→ **Input data**:
################

(** * Care-Gpt: the browser client [static/js/app.js]

    A shallow embedding of the client script: the transport client [API], the
    formatters, the result and dashboard renderers and the handlers that
    [initSymptomsPage] and [loadDashboardSummary] install, followed by the
    properties of the specification that were checked against them.

    Conventions of the embedding.
    - A JavaScript string is the list of its UTF-16 code units ([jsstring]);
      [length] and [substring] of the script count code units, so [length] and
      [take] on the list are the same operations.
    - A JavaScript number is an IEEE 754 binary64 value: Rocq's primitive
      [float], whose arithmetic is the one of the script.
    - A property of a parsed JSON object is a [field]: missing, [null] or a
      value of the type the service documents for it.
    - The document is a finite map from element ids to elements; handlers are
      computations in a state monad whose completion is normal or a thrown
      error, the state being kept when an error is thrown.
    - A promise is identified with the completion it settles to; the part of a
      handler that runs before the network call and the part that runs on
      settlement are separate computations. *)

From Stdlib Require Import ZArith NArith Floats Ascii String List Lia.
From stdpp Require Import gmap strings list.

Local Open Scope Z_scope.
#[local] Set Warnings "-inexact-float".

(** * Strings *)

Abbreviation jsstring := (list N).

Definition dquote : N := 34.
Definition ellipsis : N := 8230.  (* U+2026, the truncation marker *)
Definition em_dash : N := 8212.   (* U+2014 *)

(** [lit] turns an ASCII literal into code units.  The literals of the script
    are single-quoted and contain double quotes; here the apostrophe stands
    for the double quote, so that the templates read as in the script. *)
Fixpoint lit (s : string) : jsstring :=
  match s with
  | EmptyString => []
  | String c r =>
      (if Ascii.eqb c "'"%char then dquote else N_of_ascii c) :: lit r
  end.

(** [Array.prototype.join] on an array of strings. *)
Fixpoint join (sep : jsstring) (l : list jsstring) : jsstring :=
  match l with
  | [] => []
  | [x] => x
  | x :: r => x ++ sep ++ join sep r
  end.

(** ** Serialization of a text node

    [element.innerHTML] of an element whose only child is a text node is the
    text with the HTML fragment serialization's escaping applied (not in
    attribute mode): ampersand, no-break space, less-than, greater-than. *)
Definition escape_unit (c : N) : jsstring :=
  if (c =? 38)%N then lit "&amp;"
  else if (c =? 160)%N then lit "&nbsp;"
  else if (c =? 60)%N then lit "&lt;"
  else if (c =? 62)%N then lit "&gt;"
  else [c].

Definition escape_text (s : jsstring) : jsstring :=
  concat (map escape_unit s).

(** ** [String.prototype.trim]: white space and line terminators *)
Definition is_space (c : N) : bool :=
  ((9 <=? c) && (c <=? 13) || (c =? 32) || (c =? 160) || (c =? 5760)
   || (8192 <=? c) && (c <=? 8202) || (c =? 8232) || (c =? 8233)
   || (c =? 8239) || (c =? 8287) || (c =? 12288) || (c =? 65279))%N.

Fixpoint trim_start (s : jsstring) : jsstring :=
  match s with
  | c :: r => if is_space c then trim_start r else s
  | [] => []
  end.

Definition trim (s : jsstring) : jsstring :=
  rev (trim_start (rev (trim_start s))).

(** [s.split(/[,;]/)]: cut at every comma and semicolon. *)
Fixpoint split_on (sep : N -> bool) (cur : jsstring) (s : jsstring)
  : list jsstring :=
  match s with
  | [] => [rev cur]
  | c :: r => if sep c then rev cur :: split_on sep [] r
              else split_on sep (c :: cur) r
  end.

Definition is_comma_or_semicolon (c : N) : bool := ((c =? 44) || (c =? 59))%N.

Definition split_conditions (s : jsstring) : list jsstring :=
  split_on is_comma_or_semicolon [] s.

(** * Numbers *)

Module Number.

(** Decimal digits of a non-negative integer. *)
Fixpoint digits_fuel (fuel : nat) (n : Z) (acc : jsstring) : jsstring :=
  match fuel with
  | O => acc
  | S f =>
      let acc' := Z.to_N (48 + n mod 10) :: acc in
      if n <? 10 then acc' else digits_fuel f (n / 10) acc'
  end.

Definition decimal (n : Z) : jsstring :=
  digits_fuel (S (Z.to_nat (Z.log2 n))) n [].

Definition pow_pos_part (b e : Z) : Z := b ^ (Z.max e 0).

(** Compare [s * 10^b] with [l * 2^a], for any integers [a] and [b]. *)
Definition cmp_dec_bin (s b l a : Z) : comparison :=
  (s * pow_pos_part 10 b * pow_pos_part 2 (- a))
  ?= (l * pow_pos_part 2 a * pow_pos_part 10 (- b)).

(** The decimals that round to the float [m * 2^e] (round to nearest, ties
    to even) are those between the midpoints to its two neighbours, the
    midpoints included when [m] is even.  In quarters of the unit [2^e]: *)
Definition lo4 (m e : Z) : Z :=
  if (m =? 2 ^ 52) && (-1074 <? e) then 4 * m - 1 else 4 * m - 2.
Definition hi4 (m : Z) : Z := 4 * m + 2.

Definition rounds_to (m e s b : Z) : bool :=
  let closed := Z.even m in
  match cmp_dec_bin s b (lo4 m e) (e - 2) with
  | Gt => true | Eq => closed | Lt => false
  end &&
  match cmp_dec_bin s b (hi4 m) (e - 2) with
  | Lt => true | Eq => closed | Gt => false
  end.

(** The least [n] with [m * 2^e < 10^n]. *)
Fixpoint magnitude_fuel (fuel : nat) (m e n : Z) : Z :=
  match fuel with
  | O => n
  | S f =>
      match cmp_dec_bin 1 n m e with
      | Gt => n
      | _ => magnitude_fuel f m e (n + 1)
      end
  end.

(** The search starts below the answer: [2^l <= m * 2^e] for
    [l = log2 m + e], and [30103 / 100000] exceeds [log10 2] by less than
    [1 / 10^8]. *)
Definition magnitude (m e : Z) : Z :=
  magnitude_fuel 640 m e ((Z.log2 m + e) * 30103 / 100000 - 2).

(** The two multiples of [10^b] around [m * 2^e], the nearer one first
    (the even one on a tie). *)
Definition around (m e b : Z) : Z * Z :=
  let num := m * pow_pos_part 2 e * pow_pos_part 10 (- b) in
  let den := pow_pos_part 2 (- e) * pow_pos_part 10 b in
  let s0 := num / den in
  let s1 := s0 + 1 in
  match 2 * num ?= (s0 + s1) * den with
  | Lt => (s0, s1)
  | Gt => (s1, s0)
  | Eq => if Z.even s0 then (s0, s1) else (s1, s0)
  end.

(** The shortest decimal [s * 10^b] that rounds to [m * 2^e], looking for
    [k] digits, then [k + 1], up to 17, which always suffice. *)
Fixpoint shortest_fuel (fuel : nat) (m e nv k : Z) : Z * Z :=
  let b := nv - k in
  let '(near, far) := around m e b in
  match fuel with
  | O => (near, b)
  | S f =>
      if rounds_to m e near b then (near, b)
      else if rounds_to m e far b then (far, b)
      else shortest_fuel f m e nv (k + 1)
  end.

Fixpoint strip_zeros (fuel : nat) (s b : Z) : Z * Z :=
  match fuel with
  | O => (s, b)
  | S f => if (s mod 10 =? 0) && (0 <? s) then strip_zeros f (s / 10) (b + 1)
           else (s, b)
  end.

Definition sign_and_decimal (n : Z) : jsstring :=
  (if n <? 0 then lit "-" else lit "+") ++ decimal (Z.abs n).

(** The layout of [Number::toString] for the digits [ds] of [s] and the
    exponent [n] such that the value is [0.ds * 10^n]. *)
Definition layout (ds : jsstring) (n : Z) : jsstring :=
  let k := Z.of_nat (length ds) in
  if (k <=? n) && (n <=? 21) then
    ds ++ replicate (Z.to_nat (n - k)) 48%N
  else if (0 <? n) && (n <=? 21) then
    take (Z.to_nat n) ds ++ lit "." ++ drop (Z.to_nat n) ds
  else if (-6 <? n) && (n <=? 0) then
    lit "0." ++ replicate (Z.to_nat (- n)) 48%N ++ ds
  else if k =? 1 then
    ds ++ lit "e" ++ sign_and_decimal (n - 1)
  else
    take 1 ds ++ lit "." ++ drop 1 ds ++ lit "e" ++ sign_and_decimal (n - 1).

Definition finite_toString (m e : Z) : jsstring :=
  let nv := magnitude m e in
  let '(s, b) := shortest_fuel 16 m e nv 1 in
  let '(s', b') := strip_zeros 400 s b in
  let ds := decimal s' in
  layout ds (b' + Z.of_nat (length ds)).

(** [Number::toString(x)], radix 10: what [ToString] gives for a number
    that is concatenated to a string or stored in a string property. *)
Definition toString (x : float) : jsstring :=
  match Prim2SF x with
  | S754_nan => lit "NaN"
  | S754_zero _ => lit "0"
  | S754_infinity s => (if s then lit "-" else []) ++ lit "Infinity"
  | S754_finite s m e =>
      (if s then lit "-" else []) ++ finite_toString (Z.pos m) e
  end.

(** [ToBoolean] of a number: false for zero (of either sign) and NaN. *)
Definition truthy (x : float) : bool :=
  match Prim2SF x with
  | S754_nan | S754_zero _ => false
  | _ => true
  end.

################

→ **Exercise aim**:
Each line of the entries that contains the word "when" should be listed.

→ **Written response**:
      error, the state being kept when an error is thrown.
    midpoints included when [m] is even.  In quarters of the unit [2^e]: *)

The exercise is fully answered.